Nothing but the lines from the one with "(** C4 (evaluation" down to the one with "whose only row for [f] is" should be returned, exactly and with both ends included, from the material below.

_ _ _ _

Lemma read_loop_from (M : N) (c : bytes) (idxs : list N) (acc : bytes) (pos : N) :
  fst (fold_left
         (fun st _ => let '(bytes_in, h) := st in
                      let '(chunk, h') := read M h in
                      (bytes_in ++ chunk, h'))
         idxs (acc, Handle c pos))
  = acc ++ take (length idxs * N.to_nat M) (drop (N.to_nat pos) c).
Proof.
  revert acc pos. induction idxs as [|i idxs IH]; intros acc pos; cbn [fold_left length].
  - by rewrite take_0, app_nil_r.
  - unfold read at 2. cbn [h_pos h_content]. rewrite IH, <- app_assoc. f_equal.
    rewrite slice_take_drop. unfold lenN. rewrite N2Nat.inj_add, Nat2N.id.
    rewrite <- drop_drop. apply take_then_rest.
Qed.

Lemma MAX_PICKLE_BYTES_pos : (0 < MAX_PICKLE_BYTES)%N.
Proof. reflexivity. Qed.

(** The chunks written by [pickle_big_data] add up to the pickled bytes. *)
Lemma write_chunks_whole (bytes_out : bytes) : write_chunks bytes_out = bytes_out.
Proof.
  unfold write_chunks, py_range. pose proof MAX_PICKLE_BYTES_pos as HM.
  revert HM. generalize MAX_PICKLE_BYTES. intros M HM.
  rewrite write_loop_from. cbn [app drop Nat.mul]. apply take_ge.
  pose proof (chunk_count_covers (lenN bytes_out) M HM). unfold lenN in *. lia.
Qed.

(** The chunks read back by [unpickle_big_data] add up to the file. *)
Lemma read_chunks_whole (content : bytes) :
  read_chunks (lenN content) content = content.
Proof.
  unfold read_chunks, py_range. pose proof MAX_PICKLE_BYTES_pos as HM.
  revert HM. generalize MAX_PICKLE_BYTES. intros M HM.
  rewrite read_loop_from. cbn [app N.to_nat drop]. apply take_ge.
  rewrite length_map, length_seq.
  pose proof (chunk_count_covers (lenN content) M HM). unfold lenN in *. lia.
Qed.

(** ** Lookup *)

Arguments signature_key : simpl never.
Arguments get_hash_filename : simpl never.

Section LookupFacts.

Context {codec : Codec}.
Variable DISK_CACHE_DIR : string.

(** What a lookup can do to the world: nothing, or remove one file.  The
    registry file and the clock are never touched. *)
Lemma cache_exists_effect w reg fname except args kwargs :
  let w' := snd (cache_exists DISK_CACHE_DIR w reg fname except args kwargs) in
  w' = w \/ exists p, is_Some (files w !! p) /\ w' = os_remove w p.
Proof.
  unfold cache_exists, get_age_of_file.
  repeat case_match; cbn [snd]; try (by left).
  all: right; eexists; split; [by eapply mk_is_Some|reflexivity].
Qed.

(** The lookup fails its precondition before anything else. *)
Lemma cache_exists_asserts w reg fname except args kwargs :
  except <> [] -> args <> [] ->
  cache_exists DISK_CACHE_DIR w reg fname except args kwargs = (Raise AssertionError, w).
Proof.
  intros He Ha. unfold cache_exists.
  destruct except; [done|]. destruct args; [done|]. reflexivity.
Qed.

Lemma find_max_age_first pre e post sargs skwargs :
  Forall (fun r => row_matches r sargs skwargs = false) pre ->
  row_matches e sargs skwargs = true ->
  find_max_age (pre ++ e :: post) sargs skwargs = int_of_max_age e.
Proof.
  intros Hpre He. induction Hpre as [|r pre Hr _ IH]; cbn [app find_max_age].
  - by rewrite He.
  - by rewrite Hr.
Qed.

Lemma is_stale_unlimited age : is_stale age 0 = false.
Proof. unfold is_stale. cbn. apply andb_false_r. Qed.

(** A lookup of the wrapper that returns has bound its keywords, and its
    answer is that of [cache_exists] on the registry just loaded. *)
Lemma wrapper_lookup_ok (f : Wrapped) w args kwargs r w2 :
  wrapper_lookup DISK_CACHE_DIR f w args kwargs = (Ok r, w2) ->
  binds_twice cache_exists_params kwargs = false
  /\ cache_exists DISK_CACHE_DIR (snd (load_cache_metadata_json w))
       (fst (load_cache_metadata_json w)) (func_name f) (except_arg_names f) args kwargs
     = (Ok r, w2).
Proof.
  unfold wrapper_lookup. destruct (load_cache_metadata_json w) as [cm w1].
  by destruct (binds_twice cache_exists_params kwargs).
Qed.

End LookupFacts.

(** C9.  A lookup through [cache_exists] leaves the registry file as it
    found it on every path (miss, stale artifact removed, load failure,
    error raised): the world after the lookup has the same registry file and
    differs from the world before at most by one removed file. *)
Theorem cache_exists_never_writes_registry :
  forall (codec : Codec) (DISK_CACHE_DIR : string) (w : World) (reg : Registry)
         (fname : string) (except args : list string) (kwargs : dict string),
    registry_file (snd (cache_exists DISK_CACHE_DIR w reg fname except args kwargs))
    = registry_file w
    /\ (files (snd (cache_exists DISK_CACHE_DIR w reg fname except args kwargs)) = files w
        \/ exists p, files (snd (cache_exists DISK_CACHE_DIR w reg fname except args kwargs))
                     = delete p (files w)).
Proof.
  intros. destruct (cache_exists_effect DISK_CACHE_DIR w reg fname except args kwargs)
    as [->|(p & _ & ->)]; cbn; eauto.
Qed.

(** ** Exclusions and positional arguments *)

(** C7.  With a non-empty list of excluded argument names, a call that
    passes a positional argument fails the assertion of the lookup, the same
    assertion guards the store path after the computation, and the wrapper
    call as a whole raises without running the computation or counting
    anything: [AssertionError], unless a keyword of the call is named like a
    parameter of [cache_exists], in which case binding the arguments of the
    lookup has failed with [TypeError] before its assertion is reached. *)
Theorem exclusions_reject_positional :
  forall (codec : Codec) (DISK_CACHE_DIR : string) (f : Wrapped) (w : World)
         (c : counters) (reg : Registry) (v : value)
         (args : list string) (kwargs : dict string),
    except_arg_names f <> [] ->
    args <> [] ->
    cache_exists DISK_CACHE_DIR w reg (func_name f) (except_arg_names f) args kwargs
    = (Raise AssertionError, w)
    /\ wrapper_store DISK_CACHE_DIR f w v args kwargs = (Raise AssertionError, w)
    /\ wrapper DISK_CACHE_DIR f w c args kwargs
       = (Raise (if binds_twice cache_exists_params kwargs
                 then TypeError else AssertionError),
          snd (load_cache_metadata_json w), c).
Proof.
  intros codec DIR f w c reg v args kwargs He Ha. split; [|split].
  - by apply cache_exists_asserts.
  - unfold wrapper_store. destruct (except_arg_names f); [done|].
    destruct args; [done|]. reflexivity.
  - unfold wrapper, wrapper_lookup.
    destruct (load_cache_metadata_json w) as [cm w1]. cbn [snd].
    destruct (binds_twice cache_exists_params kwargs); [reflexivity|].
    by rewrite cache_exists_asserts.
Qed.

Lemma exclusions_reject_positional_witness :
  cache_exists "/cache" blank_world empty_registry "query" ["conn"] ["1"] [("conn", "<db>")]
  = (Raise AssertionError, blank_world)
  /\ wrapper_store "/cache" query_fn blank_world (VObj "rows") ["1"] [("conn", "<db>")]
     = (Raise AssertionError, blank_world)
  /\ wrapper "/cache" query_fn blank_world no_counters ["1"] [("conn", "<db>")]
     = (Raise AssertionError, snd (load_cache_metadata_json blank_world), no_counters).
Proof.
  apply (exclusions_reject_positional demo_codec "/cache" query_fn blank_world
           no_counters empty_registry (VObj "rows") ["1"] [("conn", "<db>")]);
    discriminate.
Defined.

(** ** Key deriver *)

Lemma digest_length (msg : bytes) : length (Sha1.digest msg) = 20%nat.
Proof. unfold Sha1.digest. generalize (Sha1.blocks (length (Sha1.pad (map byte_val msg)) / 64) Sha1.init (Sha1.pad (map byte_val msg))). intros r. reflexivity. Qed.

Lemma hex_length (bs : list Z) : String.length (Sha1.hex bs) = (2 * length bs)%nat.
Proof. induction bs as [|b bs IH]; cbn [Sha1.hex String.length length]; lia. Qed.





(** ** Artifact backend: loading *)

Section LoadFacts.

Context {codec : Codec}.

Lemma unpickle_npy w file_path :
  ends_with ".npy" file_path = true ->
  unpickle_big_data w file_path
  = Ok (if file_exists w (file_path +:+ ".json")
        then load_np_memmap w file_path else load_numpy w file_path).
Proof.
  intros Hext. unfold unpickle_big_data. rewrite Hext.
  by destruct (file_exists w _).
Qed.

Lemma unpickle_pkl w file_path f :
  ends_with ".npy" file_path = false ->
  files w !! file_path = Some f ->
  unpickle_big_data w file_path
  = match pickle_load (f_data f) with
    | Ok v => Ok v
    | Raise _ => pickle_loads (f_data f)
    end.
Proof.
  intros Hext Hf. unfold unpickle_big_data. rewrite Hext, Hf.
  destruct (pickle_load (f_data f)); [reflexivity|].
  by rewrite read_chunks_whole.
Qed.

Lemma load_numpy_failure w file_path f e :
  files w !! file_path = Some f ->
  np_load (f_data f) = Raise e ->
  load_numpy w file_path = VNone.
Proof. intros Hf He. unfold load_numpy. by rewrite Hf, He. Qed.

End LoadFacts.

(** C2 (counterexample).  A pickle artifact truncated to zero bytes: the
    first load fails, the chunked re-read decodes the same empty bytes and
    fails too, and that error leaves [unpickle_big_data] and the wrapper call
    that looked the entry up; the call is not turned into a miss. *)
Lemma corrupt_pickle_raises_to_caller :
  unpickle_big_data corrupt_pkl_world f_pkl = Raise CodecError
  /\ wrapper "/cache" answer_fn corrupt_pkl_world no_counters [] []
     = (Raise CodecError, corrupt_pkl_world, no_counters).
Proof. split; vm_compute; reflexivity. Qed.

(** C2 (amended).  For a path ending in [.npy] the load never raises: it
    returns what [load_np_memmap] (sidecar present) or [load_numpy] returns,
    and that is [None] when the array file cannot be read.  For any other
    existing path the first [pickle.load] decides when it succeeds; when it
    raises, the file is read again in chunks, the chunks are the whole file,
    and the outcome of [pickle.loads] on them, value or error, is the outcome
    of the call. *)
Theorem unpickle_big_data_outcome :
  forall (codec : Codec) (w : World) (file_path : string) (f : file),
    files w !! file_path = Some f ->
    (ends_with ".npy" file_path = true ->
       raises (unpickle_big_data w file_path) = false
       /\ unpickle_big_data w file_path
          = Ok (if file_exists w (file_path +:+ ".json")
                then load_np_memmap w file_path else load_numpy w file_path)
       /\ (file_exists w (file_path +:+ ".json") = false ->
           raises (np_load (f_data f)) = true ->
           unpickle_big_data w file_path = Ok VNone))
    /\ (ends_with ".npy" file_path = false ->
          unpickle_big_data w file_path
          = match pickle_load (f_data f) with
            | Ok v => Ok v
            | Raise _ => pickle_loads (read_chunks (lenN (f_data f)) (f_data f))
            end
          /\ read_chunks (lenN (f_data f)) (f_data f) = f_data f).
Proof.
  intros codec w file_path f Hf. split; intros Hext.
  - rewrite (unpickle_npy _ _ Hext). split; [reflexivity|]. split; [reflexivity|].
    intros -> Hload. destruct (np_load (f_data f)) as [a|e] eqn:He; [discriminate|].
    by rewrite (load_numpy_failure _ _ _ _ Hf He).
  - rewrite read_chunks_whole. split; [|reflexivity]. by apply unpickle_pkl.
Qed.

Lemma unpickle_big_data_outcome_witness :
  unpickle_big_data corrupt_npy_world f_npy = Ok VNone
  /\ unpickle_big_data corrupt_pkl_world f_pkl
     = pickle_loads (read_chunks (lenN []) []).
Proof.
  split.
  - apply (unpickle_big_data_outcome demo_codec corrupt_npy_world f_npy
             (File [x00; x01] (99 * day))); vm_compute; reflexivity.
  - apply (unpickle_big_data_outcome demo_codec corrupt_pkl_world f_pkl
             (File [] (99 * day))); vm_compute; reflexivity.
Defined.

(** ** Eviction sweep *)

(** C4 (evaluation of the code where the claim fails).  When every row of a
    function is to be dropped, [to_keep] is empty and the function's list in
    the copy is left as it was.  A registry whose only row for [f] names a
    missing artifact is written back with that row still in it; a registry
    whose only row for [f] is past its age loses the artifact and keeps the
    row. *)
Theorem sweep_keeps_rows_of_emptied_function :
  delete_old_disk_caches "/cache" orphan_row_world = (Ok tt, orphan_row_world)
  /\ file_exists orphan_row_world (join_path "/cache" (c_file_name (f_row ".pkl" (Some 15))))
     = false
  /\ delete_old_disk_caches "/cache" stale_pkl_world
     = (Ok tt, os_remove stale_pkl_world f_pkl)
  /\ registry_file (os_remove stale_pkl_world f_pkl)
     = Some (f_registry [f_row ".pkl" (Some 15)])
  /\ file_exists (os_remove stale_pkl_world f_pkl) f_pkl = false.
Proof. repeat split; vm_compute; reflexivity. Qed.

(** ** Lookup and the TTL *)

Section TtlFacts.

Context {codec : Codec}.
Variable DISK_CACHE_DIR : string.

_ _ _ _

— Solution for this problem —
(** C4 (evaluation of the code where the claim fails).  When every row of a
    function is to be dropped, [to_keep] is empty and the function's list in
    the copy is left as it was.  A registry whose only row for [f] names a
    missing artifact is written back with that row still in it; a registry
    whose only row for [f] is past its age loses the artifact and keeps the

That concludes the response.